▶ [Work to be completed]: The data must be returned in full, with no character altered.

[Stored data]
....
Definition ex_ud_qp (key : Z) : ionic_qp_ring :=
  (inhabitant : ionic_qp_ring) <| q_ib_qp_type := IBV_QPT_UD |> <| q_qkey := key |> <| q_qkey_valid := true |>.
Lemma controlled_qkey_protects_witness :
  let dq := ex_ud_qp 0x80010000 in
  ionic_dp_ud_delivery_refused (ex_ud_qp 0x80010000) dq 0x80000000 = None /\
  q_qkey (ex_ud_qp 0x80010000) = q_qkey dq.
Proof.
  split; [computes|].
  exact (proj2 (controlled_qkey_protects (ex_ud_qp 0x80010000) (ex_ud_qp 0x80010000) 0x80000000
    ltac:(computes) ltac:(computes) ltac:(computes) ltac:(vm_compute; congruence) ltac:(computes))).
Defined.

(** ** The inbound queue *)
Section pass_order.
Context {E : Env}.

(** What became of a message the pass took: applied, tried without success,
    or not tried because an earlier one to the same queue pair waits. *)
Inductive outcome := Applied | Tried | Blocked.

Definition first_tried (now : Z) (m : dp_inmsg) : dp_inmsg :=
  if im_first_try_ms m =? 0 then m <| im_first_try_ms := now |> else m.
Definition may_wait (now : Z) (giveup : bool) (m : dp_inmsg) : bool :=
  negb giveup && (u64 (now - im_first_try_ms (first_tried now m)) <? RNR_RETRY_MS).
Definition count_rnr (m : dp_inmsg) : DP unit :=
  dp_count (inmsg_dst_qp m) RESP_TX_RNR_RETRY_ERR ;;
  if im_rnr_counted m then mret tt else dp_count (inmsg_dst_qp m) RESP_RX_OUT_OF_BUFFER.

(** The messages not blocked are given to [dp_handle_wire] one after the other,
    each in the state the one before left. *)
Inductive ran (now : Z) (giveup : bool) : list dp_inmsg -> list outcome -> ionic_datapath -> ionic_datapath -> Prop :=
  | ran_end s : ran now giveup [] [] s s
  | ran_applied m ms os s s1 s' :
      dp_handle_wire (im_src_node m) (im_buf m) (may_wait now giveup m) s = (true, s1) ->
      ran now giveup ms os s1 s' -> ran now giveup (m :: ms) (Applied :: os) s s'
  | ran_tried m ms os s s1 s' :
      dp_handle_wire (im_src_node m) (im_buf m) (may_wait now giveup m) s = (false, s1) ->
      ran now giveup ms os (count_rnr m s1).2 s' -> ran now giveup (m :: ms) (Tried :: os) s s'
  | ran_blocked m ms os s s' :
      ran now giveup ms os s s' -> ran now giveup (m :: ms) (Blocked :: os) s s'.

(** What is put back, in order. *)
Fixpoint put_back (now : Z) (os : list outcome) (msgs : list dp_inmsg) : list dp_inmsg :=
  match os, msgs with
  | Applied :: os, _ :: msgs => put_back now os msgs
  | Tried :: os, m :: msgs => (first_tried now m) <| im_rnr_counted := true |> :: put_back now os msgs
  | Blocked :: os, m :: msgs => m :: put_back now os msgs
  | _, _ => []
  end.

(** A request is blocked exactly when one to the same queue pair has been put
    back before it. *)
Definition waits_its_turn (defer : list dp_inmsg) (os : list outcome) (msgs : list dp_inmsg) : Prop :=
  forall j m, msgs !! j = Some m -> os !! j = Some Blocked <->
    inmsg_is_response m = false /\
    ((exists d, d ∈ defer /\ inmsg_dst_qp d = inmsg_dst_qp m) \/
     (exists i m', (i < j)%nat /\ msgs !! i = Some m' /\ os !! i <> Some Applied /\ inmsg_dst_qp m' = inmsg_dst_qp m)).

Lemma blocked_by_iff defer m :
  blocked_by defer m = true <-> inmsg_is_response m = false /\ exists d, d ∈ defer /\ inmsg_dst_qp d = inmsg_dst_qp m.
Proof.
  unfold blocked_by. rewrite andb_true_iff, negb_true_iff, existsb_exists.
  setoid_rewrite Z.eqb_eq. by setoid_rewrite <-list_elem_of_In.
Qed.

Lemma waits_cons defer defer' m o os msgs :
  (o = Blocked <-> blocked_by defer m = true) ->
  (o = Applied /\ defer' = defer \/ o <> Applied /\ exists m', defer' = defer ++ [m'] /\ inmsg_dst_qp m' = inmsg_dst_qp m) ->
  waits_its_turn defer' os msgs -> waits_its_turn defer (o :: os) (m :: msgs).
Proof.
  intros Ho Hd Hw j x Hx. destruct j as [|j]; cbn in Hx |- *.
  - simplify_eq. rewrite blocked_by_iff in Ho. split.
    + intros [= ->]. destruct (proj1 Ho eq_refl) as [? ?]. auto.
    + intros [Hr [H|(i & ? & ? & _)]]; [|lia]. f_equal. by apply Ho.
  - rewrite (Hw j x Hx). apply and_iff_compat_l. split.
    + intros [(d & Hin & Hq)|(i & y & Hi & Hy & Hn & Hq)].
      * destruct Hd as [[_ ->]|(Hna & m' & -> & Hm)]; [left; by exists d|]. apply elem_of_app in Hin as [Hin|Hin]; [left; by exists d|].
        apply list_elem_of_singleton in Hin as ->. right. exists 0%nat, m. split_and!; [lia|done|cbn; congruence|congruence].
      * right. exists (S i), y. split_and!; [lia|done..].
    + intros [(d & Hin & Hq)|(i & y & Hi & Hy & Hn & Hq)].
      * left. exists d. split; [|done]. destruct Hd as [[_ ->]|(_ & m' & -> & _)]; [done|]. apply elem_of_app. by left.
      * destruct i as [|i]; cbn in *; [|right; exists i, y; split_and!; [lia|done..]]. simplify_eq.
        destruct Hd as [[-> _]|(_ & m' & -> & Hm)]; [done|]. left. exists m'. split; [set_solver|congruence].
Qed.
....
▶ [Reply to the task]:
Definition ex_ud_qp (key : Z) : ionic_qp_ring :=
  (inhabitant : ionic_qp_ring) <| q_ib_qp_type := IBV_QPT_UD |> <| q_qkey := key |> <| q_qkey_valid := true |>.
Lemma controlled_qkey_protects_witness :
  let dq := ex_ud_qp 0x80010000 in
  ionic_dp_ud_delivery_refused (ex_ud_qp 0x80010000) dq 0x80000000 = None /\
  q_qkey (ex_ud_qp 0x80010000) = q_qkey dq.
Proof.
  split; [computes|].
  exact (proj2 (controlled_qkey_protects (ex_ud_qp 0x80010000) (ex_ud_qp 0x80010000) 0x80000000
    ltac:(computes) ltac:(computes) ltac:(computes) ltac:(vm_compute; congruence) ltac:(computes))).
Defined.

(** ** The inbound queue *)
Section pass_order.
Context {E : Env}.

(** What became of a message the pass took: applied, tried without success,
    or not tried because an earlier one to the same queue pair waits. *)
Inductive outcome := Applied | Tried | Blocked.

Definition first_tried (now : Z) (m : dp_inmsg) : dp_inmsg :=
  if im_first_try_ms m =? 0 then m <| im_first_try_ms := now |> else m.
Definition may_wait (now : Z) (giveup : bool) (m : dp_inmsg) : bool :=
  negb giveup && (u64 (now - im_first_try_ms (first_tried now m)) <? RNR_RETRY_MS).
Definition count_rnr (m : dp_inmsg) : DP unit :=
  dp_count (inmsg_dst_qp m) RESP_TX_RNR_RETRY_ERR ;;
  if im_rnr_counted m then mret tt else dp_count (inmsg_dst_qp m) RESP_RX_OUT_OF_BUFFER.

(** The messages not blocked are given to [dp_handle_wire] one after the other,
    each in the state the one before left. *)
Inductive ran (now : Z) (giveup : bool) : list dp_inmsg -> list outcome -> ionic_datapath -> ionic_datapath -> Prop :=
  | ran_end s : ran now giveup [] [] s s
  | ran_applied m ms os s s1 s' :
      dp_handle_wire (im_src_node m) (im_buf m) (may_wait now giveup m) s = (true, s1) ->
      ran now giveup ms os s1 s' -> ran now giveup (m :: ms) (Applied :: os) s s'
  | ran_tried m ms os s s1 s' :
      dp_handle_wire (im_src_node m) (im_buf m) (may_wait now giveup m) s = (false, s1) ->
      ran now giveup ms os (count_rnr m s1).2 s' -> ran now giveup (m :: ms) (Tried :: os) s s'
  | ran_blocked m ms os s s' :
      ran now giveup ms os s s' -> ran now giveup (m :: ms) (Blocked :: os) s s'.

(** What is put back, in order. *)
Fixpoint put_back (now : Z) (os : list outcome) (msgs : list dp_inmsg) : list dp_inmsg :=
  match os, msgs with
  | Applied :: os, _ :: msgs => put_back now os msgs
  | Tried :: os, m :: msgs => (first_tried now m) <| im_rnr_counted := true |> :: put_back now os msgs
  | Blocked :: os, m :: msgs => m :: put_back now os msgs
  | _, _ => []
  end.

(** A request is blocked exactly when one to the same queue pair has been put
    back before it. *)
Definition waits_its_turn (defer : list dp_inmsg) (os : list outcome) (msgs : list dp_inmsg) : Prop :=
  forall j m, msgs !! j = Some m -> os !! j = Some Blocked <->
    inmsg_is_response m = false /\
    ((exists d, d ∈ defer /\ inmsg_dst_qp d = inmsg_dst_qp m) \/
     (exists i m', (i < j)%nat /\ msgs !! i = Some m' /\ os !! i <> Some Applied /\ inmsg_dst_qp m' = inmsg_dst_qp m)).

Lemma blocked_by_iff defer m :
  blocked_by defer m = true <-> inmsg_is_response m = false /\ exists d, d ∈ defer /\ inmsg_dst_qp d = inmsg_dst_qp m.
Proof.
  unfold blocked_by. rewrite andb_true_iff, negb_true_iff, existsb_exists.
  setoid_rewrite Z.eqb_eq. by setoid_rewrite <-list_elem_of_In.
Qed.

Lemma waits_cons defer defer' m o os msgs :
  (o = Blocked <-> blocked_by defer m = true) ->
  (o = Applied /\ defer' = defer \/ o <> Applied /\ exists m', defer' = defer ++ [m'] /\ inmsg_dst_qp m' = inmsg_dst_qp m) ->
  waits_its_turn defer' os msgs -> waits_its_turn defer (o :: os) (m :: msgs).
Proof.
  intros Ho Hd Hw j x Hx. destruct j as [|j]; cbn in Hx |- *.
  - simplify_eq. rewrite blocked_by_iff in Ho. split.
    + intros [= ->]. destruct (proj1 Ho eq_refl) as [? ?]. auto.
    + intros [Hr [H|(i & ? & ? & _)]]; [|lia]. f_equal. by apply Ho.
  - rewrite (Hw j x Hx). apply and_iff_compat_l. split.
    + intros [(d & Hin & Hq)|(i & y & Hi & Hy & Hn & Hq)].
      * destruct Hd as [[_ ->]|(Hna & m' & -> & Hm)]; [left; by exists d|]. apply elem_of_app in Hin as [Hin|Hin]; [left; by exists d|].
        apply list_elem_of_singleton in Hin as ->. right. exists 0%nat, m. split_and!; [lia|done|cbn; congruence|congruence].
      * right. exists (S i), y. split_and!; [lia|done..].
    + intros [(d & Hin & Hq)|(i & y & Hi & Hy & Hn & Hq)].
      * left. exists d. split; [|done]. destruct Hd as [[_ ->]|(_ & m' & -> & _)]; [done|]. apply elem_of_app. by left.
      * destruct i as [|i]; cbn in *; [|right; exists i, y; split_and!; [lia|done..]]. simplify_eq.
        destruct Hd as [[-> _]|(_ & m' & -> & Hm)]; [done|]. left. exists m'. split; [set_solver|congruence].
Qed.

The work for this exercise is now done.